Sepertinya negara sudah mengalami intellectual bankruptcy. Ketidakmampuan menciptakan sistem yang bersih dan berintegritas kini coba ditutupi dengan wacana rekrutmen santri sebagai anggota Polri. Dalihnya, karena santri dianggap memiliki moral superiority, maka mereka lebih layak menjadi penegak hukum dibandingkan lulusan umum lainnya. Namun, apakah ini game changer yang kita butuhkan, atau hanya sekadar smokescreen untuk menutupi kebobrokan sistem?

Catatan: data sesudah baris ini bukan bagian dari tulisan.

(* ===== verification/TrieInvariants.v ===== *)
(** * The trie's own consistency check

    Models [LedgerTrie::checkInvariants] of consensus/LedgerTrie.h, the test the
    code has for the compressed trie: a stack-driven walk over all nodes that
    recomputes the support per sequence number. Every trie built by insertions and
    removals passes it. *)

From S2P Require Import Prelude LedgerTrie.

(** [std::size_t support] summed over the children. *)
Definition children_support (tip : Z) (cs : list Node) : Z :=
  foldl (fun support c => u64 (support + n_branch c)) tip cs.

(** [expectedSeqSupport[curr->span.end() - Seq{1}] += curr->tipSupport] when it is not zero. *)
Definition count_tip (curr : Node) (expected : gmap nat Z) : gmap nat Z :=
  if n_tip curr =? 0 then expected
  else let s := (end_ (n_span curr) - 1)%nat in <[s := u32 (default 0 (expected !! s) + n_tip curr)]> expected.

(** The loop over the stack; the last child pushed is the next node. [None] is
    [return false]. A child's parent pointer is its place in the tree here. *)
Fixpoint check_nodes (fuel : nat) (at_root : bool) (stack : list Node) (expected : gmap nat Z) : option (gmap nat Z) :=
  match fuel, stack with
  | _, [] => Some expected
  | O, _ => None
  | S fuel, curr :: stack =>
      if negb at_root && (n_tip curr =? 0) && (length (n_children curr) <? 2)%nat then None else
      let expected := count_tip curr expected in
      if children_support (n_tip curr) (n_children curr) =? n_branch curr
      then check_nodes fuel false (rev (n_children curr) ++ stack) expected
      else None
  end.

Definition checkInvariants (t : LedgerTrie) : bool :=
  match check_nodes (length (nodes (root t))) true [root t] ∅ with
  | Some expected => bool_decide (expected = seqSupport t)
  | None => false
  end.

(** ** Maps without zero entries *)

Definition no_zeros (m : gmap nat Z) : Prop := forall s c, m !! s = Some c -> c <> 0.

Lemma no_zeros_ext m1 m2 :
  no_zeros m1 -> no_zeros m2 -> (forall s, default 0 (m1 !! s) = default 0 (m2 !! s)) -> m1 = m2.
Proof.
  intros H1 H2 H. apply map_eq. intros s. specialize (H s). specialize (H1 s). specialize (H2 s).
  destruct (m1 !! s) as [c|], (m2 !! s) as [d|]; cbn in H; unfold id in H; try congruence.
  - destruct (H1 c eq_refl H).
  - destruct (H2 d eq_refl (eq_sym H)).
Qed.

Lemma no_zeros_insert m s c : no_zeros m -> c <> 0 -> no_zeros (<[s := c]> m).
Proof. intros Hm Hc s' c' [[_ <-]|[_ H]]%lookup_insert_Some; [done|by eapply Hm]. Qed.

(** ** The walk *)

Section Check.
Context (known : Ledger -> Prop) (genesis : Z) {hist : Histories known genesis}.

#[local] Abbreviation at_seq s := (fun l => bool_decide (seq_of l = s)).

Lemma children_support_ok Q cs : forall tip,
  Forall (node_ok known Q) cs -> 0 <= tip -> tip + branches cs < 2 ^ 64 -> children_support tip cs = tip + branches cs.
Proof.
  unfold children_support. induction cs as [|c cs IH]; intros tip Hcs Ht Hb; cbn [foldl branches] in *; [lia|].
  apply Forall_cons in Hcs as [Hc Hcs]. destruct (node_ok_branch _ _ _ Hc) as [Hc0 _].
  assert (0 <= branches cs) by (clear -Hcs; induction Hcs as [|d ds Hd _ IHd]; cbn; [lia|]; destruct (node_ok_branch _ _ _ Hd); lia).
  rewrite u64_small by lia. rewrite IH by (done || lia). lia.
Qed.

Definition stack_ok (at_root : bool) (stack : list Node) : Prop :=
  Forall (fun n => (exists P, node_ok known P n) /\ (if at_root then True else dense n) /\ n_branch n < 2 ^ 32) stack.

Lemma nodes_nonneg P n l c : node_ok known P n -> (l, c) ∈ nodes n -> 0 <= c.
Proof. intros Hok Hin. by destruct (nodes_extend known genesis _ _ _ _ Hok Hin) as (_ & _ & ?). Qed.

Lemma forest_nonneg at_root stack p : stack_ok at_root stack -> 0 <= total p (forest stack).
Proof.
  intros Hs. apply total_nonneg. intros l c (n & Hn & Hin)%elem_of_forest. unfold stack_ok in Hs. rewrite Forall_forall in Hs.
  destruct (Hs n Hn) as ((P & Hok) & _). by eapply nodes_nonneg.
Qed.

Lemma stack_children at_root n stack :
  stack_ok at_root (n :: stack) -> Forall dense stack -> stack_ok false (rev (n_children n) ++ stack).
Proof.
  intros [((P & Hok) & _ & Hb) Hs]%Forall_cons Hd. apply Forall_app. split.
  - apply Forall_rev. destruct Hok as [P sp tip branch cs _ _ _ _ _ Ht Hbr Hcs Hden _]. cbn in *.
    rewrite Forall_forall in Hden |- *. intros c Hc. pose proof (branches_bound _ _ _ c Hcs Hc). rewrite Forall_forall in Hcs.
    split_and!; [eexists; by apply Hcs|exact (Hden c Hc)|lia].
  - rewrite Forall_forall in Hs, Hd |- *. intros d Hdin. destruct (Hs d Hdin) as (H1 & _ & H3). split_and!; [done|by apply Hd|done].
Qed.

Lemma forest_pop n stack p :
  total p (forest (n :: stack)) =
  (if p (n_ledger n) then n_tip n else 0) + total p (forest (rev (n_children n) ++ stack)).
Proof.
  destruct n as [sp tip branch cs]. rewrite forest_cons, forest_app, !total_app. cbn [n_children nodes total]. fold (forest cs).
  rewrite (total_perm p _ _ (forest_perm _ _ (Permutation_rev cs))). unfold n_ledger. cbn. ring.
Qed.

Lemma forest_pop_length n stack : length (forest (n :: stack)) = S (length (forest (rev (n_children n) ++ stack))).
Proof.
  destruct n as [sp tip branch cs]. rewrite forest_cons, forest_app, !length_app. cbn [n_children nodes length]. fold (forest cs).
  by rewrite (Permutation_length (forest_perm _ _ (Permutation_rev cs))).
Qed.

Lemma count_tip_ok n e :
  length (n_ledger n) = end_ (n_span n) -> 0 <= n_tip n -> no_zeros e ->
  0 <= default 0 (e !! seq_of (n_ledger n)) /\ default 0 (e !! seq_of (n_ledger n)) + n_tip n < 2 ^ 32 ->
  no_zeros (count_tip n e) /\
  forall s, default 0 (count_tip n e !! s) = default 0 (e !! s) + (if at_seq s (n_ledger n) then n_tip n else 0).
Proof.
  intros Hlen Ht Hz Hb. unfold count_tip. cbv zeta.
  assert (Hseq : seq_of (n_ledger n) = (end_ (n_span n) - 1)%nat) by (unfold seq_of; lia). rewrite <-Hseq.
  destruct (Z.eqb_spec (n_tip n) 0) as [->|Hne]; [split; [done|]; intros s; case_match; lia|].
  rewrite u32_small by lia. split; [apply no_zeros_insert; [done|lia]|]. intros s.
  destruct (decide (seq_of (n_ledger n) = s)) as [<-|Hs]; [by rewrite lookup_insert_eq, bool_decide_true|].
  rewrite lookup_insert_ne, bool_decide_false by done. lia.
Qed.

Lemma check_nodes_ok fuel : forall at_root stack e,
  stack_ok at_root stack -> Forall dense (tail stack) -> (length (forest stack) <= fuel)%nat -> no_zeros e ->
  (forall s, 0 <= default 0 (e !! s) /\ default 0 (e !! s) + total (at_seq s) (forest stack) < 2 ^ 32) ->
  exists e', check_nodes fuel at_root stack e = Some e' /\ no_zeros e' /\
    forall s, default 0 (e' !! s) = default 0 (e !! s) + total (at_seq s) (forest stack).
Proof.
  induction fuel as [|fuel IH]; intros at_root [|n stack] e Hs Hd Hf Hz Hb.
  1, 3: exists e; split_and!; [done|done|]; intros s; cbn; lia.
  1: rewrite forest_pop_length in Hf; lia.
  pose proof (stack_children _ _ _ Hs Hd) as Hs'. rewrite forest_pop_length in Hf.
  assert (Hnn : forall s, 0 <= total (at_seq s) (forest (rev (n_children n) ++ stack))) by (intros; by eapply forest_nonneg).
  apply Forall_cons in Hs as [((P & Hok) & Hdn & Hbr) _]. cbn [check_nodes].
  assert (Hguard : negb at_root && (n_tip n =? 0) && (length (n_children n) <? 2)%nat = false).
  { destruct at_root; [done|]. destruct (Z.eqb_spec (n_tip n) 0) as [E|]; [|done]. specialize (Hdn E). cbn [negb andb]. apply Nat.ltb_ge. lia. }
  destruct (node_ok_ledger known genesis _ _ Hok) as (_ & _ & _ & _ & Hlen & _).
  assert (Hsup : 0 <= n_tip n /\ children_support (n_tip n) (n_children n) = n_branch n).
  { destruct Hok as [P sp tip branch cs _ _ _ _ _ Ht Hb' Hcs _ _]. cbn in *. split; [done|]. rewrite Hb'. eapply children_support_ok; [done..|lia]. }
  destruct Hsup as [Ht ->]. rewrite Hguard, Z.eqb_refl.
  assert (He1 : no_zeros (count_tip n e) /\ forall s, default 0 (count_tip n e !! s) = default 0 (e !! s) + (if at_seq s (n_ledger n) then n_tip n else 0)).
  { apply count_tip_ok; [lia|done|done|]. specialize (Hb (seq_of (n_ledger n))). rewrite forest_pop, bool_decide_true in Hb by done.
    specialize (Hnn (seq_of (n_ledger n))). lia. }
  destruct He1 as [Hz1 He1]. destruct (IH false (rev (n_children n) ++ stack) (count_tip n e)) as (e' & Hc & Hz' & He'); [done| |lia|done| |].
  - assert (Hall : Forall dense (rev (n_children n) ++ stack)) by (eapply Forall_impl; [exact Hs'|]; by intros x (_ & ? & _)).
    by destruct (rev (n_children n) ++ stack); [|apply Forall_cons in Hall as [_ ?]].
  - intros s. specialize (Hb s). specialize (Hnn s). rewrite forest_pop in Hb. rewrite He1. cbv beta in Hb |- *. destruct (bool_decide (seq_of (n_ledger n) = s)); lia.
  - exists e'. split_and!; [done|done|]. intros s. rewrite He', He1, forest_pop. ring.
Qed.

(** [insert] and [remove] keep the sequence map free of zeros. *)
Lemma insert_no_zeros t m l count :
  represents known t m -> 0 < count -> support m (fun _ => true) + count < 2 ^ 32 ->
  no_zeros (seqSupport t) -> no_zeros (seqSupport (insert_ledger l count t)).
Proof.
  intros Hrep Hc Hb Hz. destruct (represents_bounds known genesis t m (at_seq (seq_of l)) Hrep) as [Hs _].
  destruct Hrep as (_ & _ & _ & _ & _ & Hseq). apply no_zeros_insert; [done|]. rewrite Hseq. unfold support in *.
  rewrite u32_small by lia. lia.
Qed.

Lemma remove_no_zeros t l count : no_zeros (seqSupport t) -> no_zeros (seqSupport (snd (remove_ledger l count t))).
Proof.
  intros Hz. unfold remove_ledger. destruct (findByLedgerID _ _) as [loc|]; [|done]. destruct (_ =? 0); [done|].
  cbn [snd seqSupport]. destruct (Z.eqb_spec (u32 (default 0 (seqSupport t !! seq_of l) - Z.min count (n_tip loc))) 0) as [_|Hne].
  - intros s c [_ H]%lookup_delete_Some. by eapply Hz.
  - by apply no_zeros_insert.
Qed.

Lemma run_no_zeros ops : forall t m,
  represents known t m -> no_zeros (seqSupport t) -> Forall (op_valid known) ops ->
  support m (fun _ => true) + inserted_total ops < 2 ^ 32 -> no_zeros (seqSupport (foldl trie_step t ops)).
Proof.
  induction ops as [|op ops IH]; intros t m Hrep Hz Hv Hb; [done|]. apply Forall_cons in Hv as [Hop Hv].
  pose proof (inserted_total_nonneg known _ Hv) as Hnn.
  destruct (run_represents known genesis [op] t m Hrep) as [Hrep' _]; [by repeat constructor|destruct op; cbn in *; lia|].
  eapply IH; [exact Hrep'| |done|]; destruct op as [l c|l c]; destruct Hop as [Hk Hc]; cbn [foldl trie_step spec_step inserted_total] in *.
  - eapply insert_no_zeros; [done..|lia|done].
  - by apply remove_no_zeros.
  - unfold spec_insert. rewrite support_set. cbv beta iota. lia.
  - assert (support (snd (spec_remove l c m)) (fun _ => true) <= support m (fun _ => true)); [|lia]. by eapply spec_remove_le.
Qed.
End Check.

(** A trie built from the empty one by any sequence of insertions and removals
    of known ledgers always passes the code's own [checkInvariants]: every node
    other than the root without support of its own has several children, branch
    support is the node's own plus its children's, and [seqSupport] is exactly what
    the nodes add up to, with no entry left at zero. *)
Theorem checkInvariants_holds (known : Ledger -> Prop) (genesis : Z) (ops : list TrieOp) :
  Histories known genesis -> Forall (op_valid known) ops -> inserted_total ops < 2 ^ 32 ->
  checkInvariants (foldl trie_step (empty_trie genesis) ops) = true.
Proof.
  intros Hh Hv Hb. set (t := foldl trie_step (empty_trie genesis) ops).
  assert (Hb0 : support ∅ (fun _ => true) + inserted_total ops < 2 ^ 32) by (unfold support; rewrite map_to_list_empty; cbn; lia).
  destruct (run_represents known genesis ops (empty_trie genesis) ∅) as [Hrep Hbm]; [by apply empty_represents|done..|]. fold t in Hrep.
  assert (Hz : no_zeros (seqSupport t)) by (eapply (run_no_zeros known genesis); [by apply empty_represents|done..]).
  pose proof (represents_bounds known genesis t _ (fun _ => true) Hrep) as [_ Hbr].
  pose proof Hrep as (Hok & _ & _ & Ht & _ & Hseq). unfold checkInvariants.
  destruct (check_nodes_ok known genesis (length (nodes (root t))) true [root t] ∅) as (e & -> & Hze & He).
  - constructor; [|constructor]. split_and!; [by eexists|done|lia].
  - constructor.
  - unfold forest. cbn. rewrite app_nil_r. lia.
  - done.
  - intros s. rewrite lookup_empty. cbn [default from_option id]. unfold forest. cbn. rewrite app_nil_r, Ht.
    destruct (represents_bounds known genesis t _ (fun l => bool_decide (seq_of l = s)) Hrep) as [[_ Hs] _].
    unfold support in Hs, Hbm. unfold id. lia.
  - apply bool_decide_true. apply no_zeros_ext; [done..|]. intros s. rewrite He, Hseq, lookup_empty. unfold forest.
    cbn [default from_option id fmap list_fmap concat]. rewrite app_nil_r, Ht. unfold id. lia.
Qed.

Lemma checkInvariants_holds_witness : checkInvariants (foldl trie_step (empty_trie 1) wops) = true.
Proof.
  apply (checkInvariants_holds wknown 1 wops); [exact wknown_histories| |by vm_compute].
  repeat constructor; unfold wknown; set_solver || lia.
Defined.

Kita tentu tidak meragukan bahwa pendidikan di pesantren menanamkan nilai-nilai moral dan kedisiplinan yang tinggi. Namun, mengasumsikan bahwa seseorang otomatis akan menjadi polisi yang jujur dan berintegritas hanya karena ia seorang santri adalah sebuah logical fallacy. Moralitas individu memang penting, tetapi dalam sistem yang sudah systemically corrupt, bahkan orang-orang terbaik pun bisa terperangkap dalam arus kebobrokan.
Fakta berbicara, beberapa Menteri Agama—jabatan yang seharusnya menjadi moral compass bagi bangsa—justru terseret dalam kasus korupsi. Ada yang sudah divonis, ada pula yang masih buron. Jika seorang Menteri Agama saja bisa tergoda oleh power and greed, apakah kita yakin bahwa seorang santri yang masuk ke dalam institusi kepolisian yang penuh moral hazard akan tetap bersih?
Prof. Mahfud MD pernah mengatakan, “Jangankan santri atau menteri agama, malaikat pun bila hidup dalam sistem ini bisa berubah menjadi iblis.” Ini adalah kritik keras terhadap institusi hukum dan birokrasi kita yang sudah begitu dysfunctional, sehingga integritas individu bukan lagi jaminan. Persoalan utama bukan siapa yang direkrut, melainkan bagaimana checks and balances dalam sistem bekerja untuk membentuk dan mengawasi mereka.
Wacana rekrutmen santri sebagai solusi perbaikan moral dalam kepolisian adalah bentuk oversimplification yang menyesatkan. Jika sistemnya tetap dibiarkan rotten to the core, santri yang masuk pun hanya akan menjadi bagian dari masalah, bukan solusi. Alih-alih menjadikan santri sebagai moral shield, pemerintah harus lebih fokus pada systemic reform yang menciptakan budaya hukum yang accountable dan bebas dari korupsi.
Tanpa perbaikan struktural, harapan bahwa santri bisa membawa perubahan hanyalah wishful thinking. Yang lebih mungkin terjadi justru sebaliknya: santri yang awalnya berakhlak baik pun bisa terseret dalam arus kebusukan yang sudah menjadi status quo di institusi kepolisian.